First up, use high quality chocolate (Guittard bittersweet chocolate is my favorite). Use a whole bar and chop it up yourself: this is not the time for chocolate chips with additional stabilizers.
Secondly, do not overbake. The cake will still look wet and batter will stick to a toothpick. This is good! If you wait until a toothpick comes out clean, like a normal cake, a flourless cake will be dry and crumbly.
Finally, chill the cake when you’re done to finish setting it.
Other things I love about this cake, in addition to the rich flavor and silky smooth texture: it’s perfect to make ahead! Bake the cake and freeze it for up to 3 months. Thaw overnight in the refrigerator.
Whether frozen or not, bring the cake to room temperature for 30 minutes to an hour before serving.
Gluten free, Passover friendly, easy to make, tahini-filled, make ahead, rich and decadent. I could go on, but I’ll stop here.
Basically, you need this flourless chocolate tahini cake in your life. Immediately.
Flourless Chocolate Tahini Cake
Rich, smooth, decadent, and covered in beautiful spirals of tehina, this flourless chocolate tahini cake is the perfect gluten-free, make ahead dessert.
For the cake:
- 12 ounces high quality bittersweet chocolate, chopped
- 12 tablespoons butter, cut into 12 pieces
- 5 eggs, room temperature
- 1 cup sugar
- 2 teaspoons vanilla extract
- 1/2 teaspoon salt
- 3/4 cup tahini, well stirred
- 1/4 cup unsweetened natural cocoa powder
For the glaze:
- 6 ounces high quality bittersweet chocolate, chopped
- 2/3 cup heavy cream
- 1/2 cup tahini, well stirred
- Heat the oven to 300 °F. Thoroughly gease the bottom and sides of a 9″ springform pan.
- To make the cake, melt together the chocolate and butter in the microwave in 30 second increments, stirring well each time, until fully melted and smooth. Set aside to cool.
- Using an electric mixer with the whisk attachment, beat together the eggs, sugar, vanilla, and salt. Beat on medium-high speed for 3 to 5 minutes, until the mixture is pale, foamy, and doubled in size. Reduce the speed to low and pour in the chocolate mixture and the tahini, beating for an additional minute until well combined. Add the cocoa powder and mix an additional 30 seconds.
- Pour the batter into the prepared pan. Bake for 45 to 50 minutes, until the sides of the cake are set but the middle is still jiggly. Remove from the oven and cool in the pan for 30 minutes. Run a knife around the edge of the springform pan, then unmold and transfer to a wire rack to cool completely. Refrigerate the cake for a few hours (up to 5 days).
- To make the glaze, combine the chocolate and heavy cream in a small microwaveable bowl. Microwave for 30 second increments, stirring after each, until smooth. Pour the glaze over the cake and spread to the edge with a spoon or offset spatula. Drizzle the tahini over the glaze, then swirl with a knife or toothpick.

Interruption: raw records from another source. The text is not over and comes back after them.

Definition asset_allocation_optimizer (age : Z) (risk_tolerance : string)
    (timeline_years : Z) : result AssetAllocation :=
  let '(stock_pct, bond_pct, cash_pct) :=
    get risk_profiles (lower risk_tolerance) (60, 30, 10) in
  let age_adj := age_adjustment age in
  let '(stock_pct, bond_pct, cash_pct) :=
    if negb (String.eqb (lower risk_tolerance) "conservative") then
      let stock_pct := pymax 20 (pymin 85 (stock_pct + age_adj)) in
      let remaining := 100 - stock_pct in
      (stock_pct, remaining * 0.75, remaining * 0.25)
    else (stock_pct, bond_pct, cash_pct) in
  let '(stock_pct, bond_pct, cash_pct) :=
    if (timeline_years <? 2)%Z then
      let stock_pct := pymax 10 (stock_pct - 30) in
      let cash_pct := pymax 30 (cash_pct + 20) in
      (stock_pct, 100 - stock_pct - cash_pct, cash_pct)
    else if (timeline_years <? 5)%Z then
      let stock_pct := pymax 20 (stock_pct - 15) in
      let cash_pct := pymax 15 (cash_pct + 10) in
      (stock_pct, 100 - stock_pct - cash_pct, cash_pct)
    else (stock_pct, bond_pct, cash_pct) in
  let '(stock_pct, bond_pct, cash_pct) :=
    if String.eqb (lower risk_tolerance) "conservative" then
      let stock_pct := pymin stock_pct 40 in
      let remaining := 100 - stock_pct in
      (stock_pct, remaining * 0.7, remaining * 0.3)
    else (stock_pct, bond_pct, cash_pct) in
  let total := stock_pct + bond_pct + cash_pct in
  normalized <-
    (if negb (Qeq_bool total 100) then
       s <- pdiv stock_pct total ;;
       b <- pdiv bond_pct total ;;
       c <- pdiv cash_pct total ;;
       Ok (s * 100, b * 100, c * 100)
     else Ok (stock_pct, bond_pct, cash_pct)) ;;
  let '(stock_pct, bond_pct, cash_pct) := normalized in
  Ok {| stocks := round1 stock_pct;
        bonds := round1 bond_pct;
        cash := round1 cash_pct;
        risk_profile := capitalize risk_tolerance;
        rebalance_trigger := 5 |}.
(** * BinarySearchTree.ts: a shallow embedding and its properties

    The embedding follows
    [src/main/algorithms/datastructures/binarysearchtree/BinarySearchTree.ts].

    Modelling choices.
    - The class is generic in its payload type [T] and compares payloads
      with the native operators.  A payload type is a type with a [<] and a
      [===]; [a > b] is [b < a], which is how the language defines it.
      Nothing is assumed of the operators unless a statement says so; the
      numbers of the scenarios are integers, with [Z.ltb] and [Z.eqb].
    - A child link of type [BinarySearchTreeNode<T> | null | undefined] is
      either absent or a node.  The source only ever tests links with
      [== null], which does not tell [null] from [undefined], so both are
      the one constructor [Null].
    - [_nodeCount] is a number that only ever changes by [++] and [--]; it
      is a [Z].
    - The class instance is a record, and a method that assigns to [this]
      returns its result together with the new instance. *)

From Stdlib Require Import ZArith List Bool Lia.
Import ListNotations.
Local Open Scope Z_scope.

(** ** Payloads *)

(** The operators the source applies to payloads. *)
Class Comparable (T : Type) : Type := {
  lt : T -> T -> bool;
  strictEq : T -> T -> bool
}.

Declare Scope payload_scope.
Notation "a <? b" := (lt a b) (at level 70) : payload_scope.
Notation "a >? b" := (lt b a) (at level 70) : payload_scope.
Notation "a === b" := (strictEq a b) (at level 70) : payload_scope.
Local Open Scope payload_scope.

(** The strict total order that the data model asks of a payload type. *)
Class StrictTotalOrder (T : Type) {cmp : Comparable T} : Prop := {
  lt_irrefl : forall a : T, (a <? a) = false;
  lt_trans : forall a b c : T,
    (a <? b) = true -> (b <? c) = true -> (a <? c) = true;
  lt_connex : forall a b : T, (a <? b) = false -> (b <? a) = false -> a = b
}.
(** C3.  For a handler whose counter was set by [SetRedirectCounter], along
    every sequence of events: the counter is never negative and never above
    its initial value, no event raises it, and the redirects followed so far
    fit in what was taken off it; a redirect that arrives with the counter at
    zero ends the request with errRedirectLimit and sends nothing; a redirect
    that arrives with a positive counter takes exactly one off. *)
Theorem redirect_counter_correct (h : XRootDMsgHandler)
    (hosts : list HostInfo) (limit : Z) (evs : list Event) :
  let m0 := machine_after_send (SetRedirectCounter limit h) hosts in
  let m := run m0 evs in
  let counter := λ x, pRedirectCounter (mHandler x) in
  counter m0 = limit mod 65536
  ∧ 0 ≤ counter m ≤ counter m0
  ∧ counter m + redirects_followed (mSends m) ≤ counter m0
  ∧ (∀ e, counter (step m e) ≤ counter m)
  ∧ (∀ target now answer,
       mPhase m ≠ Terminal →
       let m' := step m (EvRedirect target now answer) in
       (counter m = 0 →
        mPhase m' = Terminal
        ∧ mCallbacks m'
          = [({| status := stError; code := errRedirectLimit |}, mHosts m)]
        ∧ mSends m' = mSends m)
       ∧ (0 < counter m →
          counter m' = counter m - 1 ∧ counter m' < counter m
          ∧ 0 ≤ counter m')).
Proof.
  intros m0 m counter.
  assert (counter m0 = limit mod 65536) as H0 by reflexivity.
  assert (0 ≤ counter m0 < 65536) as Hr0.
  { rewrite H0. apply Z.mod_pos_bound. lia. }
  pose proof (run_budget evs m0 Hr0) as [Hm1 Hm2]. fold m in Hm1, Hm2.
  change (redirects_followed (mSends m0)) with 0 in Hm2.
  fold (counter m) in Hm1, Hm2. fold (counter m0) in Hm1, Hm2.
  split; [exact H0|]. split; [exact Hm1|]. split; [lia|]. split.
  { intros e. apply step_budget. fold (counter m). lia. }
  intros target now answer Hp m'.
  assert (once m) as Ho.
  { apply run_invariant; [apply step_once|]. left. by split. }
  destruct Ho as [[_ Hcb]|[Hp' _]]; [|done].
  assert (m' = on_redirect target now answer m) as Hm'.
  { subst m'. unfold step. by destruct (mPhase m). }
  destruct (on_redirect_counter m target now answer) as [Hz Hpos].
  { fold (counter m). lia. }
  fold (counter m) in Hz, Hpos. split.
  - intros E. rewrite Hm', (Hz E). unfold finish.
    cbn [mPhase mCallbacks mSends]. by rewrite Hcb.
  - intros E. destruct (Hpos E) as [Hdec _]. rewrite Hm'.
    unfold counter in *. rewrite Hdec. lia.
Qed.
(** Putting the fields of a time value back together gives a time value
    with the same fields: the milliseconds are all that is lost. *)
Lemma fields_at_make_time offset t :
  let c := Calendar.fields_at 0 t in
  Calendar.fields_at offset
    (Calendar.make_time (Calendar.year c) (Calendar.month c) (Calendar.day c)
       (Calendar.hours c) (Calendar.minutes c) (Calendar.seconds c) - offset)
  = c.
Proof.
  unfold Calendar.fields_at, Calendar.make_time.
  rewrite Z.add_0_r.
  pose proof (days_from_civil_from_days (t / Calendar.msPerDay)) as K.
  destruct (Calendar.civil_from_days (t / Calendar.msPerDay)) as [[y m] d] eqn:E.
  destruct K as (K & _).
  cbn [Calendar.year Calendar.month Calendar.day Calendar.hours
    Calendar.minutes Calendar.seconds]. rewrite K.
  unfold Calendar.msPerDay in *.
  set (days := t / 86400000) in *. set (r := t mod 86400000).
  assert (R : 0 <= r < 86400000) by (apply Z.mod_pos_bound; lia).
  set (r' := r / 3600000 * 3600000 + r / 60000 mod 60 * 60000
             + r / 1000 mod 60 * 1000).
  replace (days * 86400000 + r / 3600000 * 3600000 + r / 60000 mod 60 * 60000
           + r / 1000 mod 60 * 1000 - offset + offset)
    with (r' + days * 86400000) by (unfold r'; lia).
  assert (Q : r' = r - r mod 1000).
  { unfold r'. Z.to_euclidean_division_equations. lia. }
  assert (R' : 0 <= r' < 86400000).
  { rewrite Q. pose proof (Z.mod_pos_bound r 1000 ltac:(lia)).
    split; [|lia].
    pose proof (Z.mod_le r 1000 ltac:(lia) ltac:(lia)). lia. }
  rewrite Z.div_add, Z.mod_add by lia.
  rewrite (Z.div_small r'), (Z.mod_small r') by lia.
  rewrite Z.add_0_l, E.
  assert (H1 : r' / 3600000 = r / 3600000)
    by (rewrite Q; Z.to_euclidean_division_equations; lia).
  assert (H2 : r' / 60000 = r / 60000)
    by (rewrite Q; Z.to_euclidean_division_equations; lia).
  assert (H3 : r' / 1000 = r / 1000)
    by (rewrite Q; Z.to_euclidean_division_equations; lia).
  rewrite H1, H2, H3. reflexivity.
Qed.

Section WithRuntime.
Context {rt : Runtime}.

Ltac unfold_methods :=
  unfold call, startsWith, endsWith, contains, doesNotContain, isEmpty,
    isNotEmpty, isAnything, isEmptyString, equals, notEquals, isOneOf,
    greaterThan, greaterThanOrIs, lessThan, lessThanOrIs,
    and_, or_, NQ, _addLogicalOperator,
    orderAscending, orderDescending, field.

Ltac unfold_monad :=
  unfold bind, get_this, throw_if, throw, ret, push.

(** What [_addCondition] does, by cases on its two guards. *)
Lemma _addCondition_run operator operand types this :
  _addCondition operator operand types this =
  if truthy (currentField this)
  then if Text.includes types (typeof operand)
       then (Return tt,
             pushed this (currentField this ++ operator ++ ToString operand))
       else (Throw (QueryTypeException
                      (if (1 <? List.length types)%nat
                       then "Invalid type passed. Expected one of: "
                              ++ Text.join "," types
                       else "Invalid type passed. Expected: "
                              ++ Text.join "," types)), this)
  else (Throw (QueryMissingFieldException "Conditions requires a field."),
        this).
Proof.
  unfold _addCondition; unfold_monad.
  destruct (truthy (currentField this)); simpl; [|reflexivity].
  destruct (Text.includes types (typeof operand)); reflexivity.
Qed.

Lemma truthy_false s : truthy s = false <-> s = "".
Proof.
  unfold truthy. destruct (String.eqb_spec s ""); simpl; split;
    congruence.
Qed.

Lemma truthy_true s : truthy s = true <-> s <> "".
Proof.
  unfold truthy. destruct (String.eqb_spec s ""); simpl; split;
    congruence.
Qed.

(** Every call does one of three things: throws and leaves the object as
    it was, pushes one token, or (for [field]) replaces the current
    field. *)
Inductive outcome (m : method) (this : t) : completion unit * t -> Prop :=
| threw e : outcome m this (Throw e, this)
| pushed_one token : outcome m this (Return tt, pushed this token)
| selected name :
    m = Field name ->
    outcome m this
            (Return tt, {| query := query this; currentField := name |}).

Lemma _addComparisonCondition_run v operator this :
  _addComparisonCondition v operator this =
  match as_datelike v with
  | Some dateTime =>
      _addCondition operator (VString (_getDateTimeInUTC dateTime))
                    ["number"; "string"] this
  | None =>
      if is_scalar v
      then _addCondition operator v ["number"; "string"] this
      else (Throw (QueryTypeException
                     ("Expected string/Date/number type, found: "
                        ++ typeof v)), this)
  end.
Proof.
  unfold _addComparisonCondition, is_scalar.
  destruct v; reflexivity.
Qed.

Lemma between_run startValue endValue this :
  between startValue endValue this =
  match between_operand startValue endValue with
  | Some operand => _addCondition "BETWEEN" (VString operand) ["string"] this
  | None =>
      (Throw (QueryTypeException
                "Expected string/date/number type, found: undefined"), this)
  end.
Proof.
  unfold between, between_operand.
  destruct startValue, endValue; reflexivity.
Qed.

Ltac split_outcome :=
  repeat first
    [ rewrite _addCondition_run
    | rewrite _addComparisonCondition_run
    | rewrite between_run
    | match goal with
      | |- outcome _ _ (if ?b then _ else _) => destruct b
      | |- outcome _ _ ((if ?b then _ else _) _) => destruct b
      | |- outcome _ _ (match as_datelike ?v with _ => _ end) =>
          destruct (as_datelike v)
      | |- outcome _ _ (match between_operand ?a ?b with _ => _ end) =>
          destruct (between_operand a b)
      | |- outcome _ _ (match ?v with VArray _ => _ | _ => _ end _) =>
          destruct v
      end ].

Lemma call_outcome m this : outcome m this (call m this).
Proof.
  destruct m; unfold_methods; split_outcome;
    unfold_monad; simpl;
    try (constructor; fail).
  eapply selected; reflexivity.
Qed.

(** [as_datelike] is the test [x instanceof Date || x instanceof moment]. *)
Lemma as_datelike_instanceof (v : value) :
  match as_datelike v with
  | Some _ => instanceof_Date v || instanceof_moment v = true
  | None => instanceof_Date v || instanceof_moment v = false
  end.
Proof. destruct v; reflexivity. Qed.

Lemma between_operand_supported (a b : value) :
  match between_operand a b with
  | Some _ => between_pair_supported a b = true
  | None => between_pair_supported a b = false
  end.
Proof. destruct a, b; reflexivity. Qed.

Lemma call_throw_same m this e :
  fst (call m this) = Throw e -> snd (call m this) = this.
Proof.
  destruct (call_outcome m this); simpl; intros K;
    solve [reflexivity | discriminate K].
Qed.

Lemma call_prefix m this :
  prefix_of (query this) (query (snd (call m this))).
Proof.
  destruct (call_outcome m this); simpl.
  - exists []. symmetry. apply app_nil_r.
  - exists [token]. reflexivity.
  - exists []. symmetry. apply app_nil_r.
Qed.

Lemma prefix_of_trans l1 l2 l3 :
  prefix_of l1 l2 -> prefix_of l2 l3 -> prefix_of l1 l3.
Proof.
  intros [r1 ->] [r2 ->]. exists (r1 ++ r2)%list. symmetry. apply app_assoc.
Qed.

Lemma after_prefix ms : forall this,
  prefix_of (query this) (query (after ms this)).
Proof.
  induction ms as [|m ms IH]; intros this.
  - exists []. symmetry. apply app_nil_r.
  - simpl. eapply prefix_of_trans; [apply call_prefix | apply IH].
Qed.

Lemma appended_by_spec m this :
  query (snd (call m this)) = (query this ++ appended_by m this)%list.
Proof.
  unfold appended_by.
  destruct (call_prefix m this) as [rest E]. rewrite E.
  rewrite skipn_app, skipn_all, Nat.sub_diag. reflexivity.
Qed.

Lemma after_appended ms : forall this,
  query (after ms this) = (query this ++ appended ms this)%list.
Proof.
  induction ms as [|m ms IH]; intros this; simpl.
  - symmetry. apply app_nil_r.
  - rewrite IH, appended_by_spec. symmetry. apply app_assoc.
Qed.

Lemma append_empty_r (s : string) : s ++ "" = s.
Proof. induction s; simpl; congruence. Qed.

Refrigerate the cake for an additional hour to set the ganache.
To make ahead, prepare the cake as directed. Once the ganache has set, wrap the cake in a layer of plastic wrap, followed by a layer of aluminum foil. Store the cake in the freezer for up to 3 months. Thaw overnight in the refrigerator to thaw. Bring cake to room temperature for 30 minutes before serving.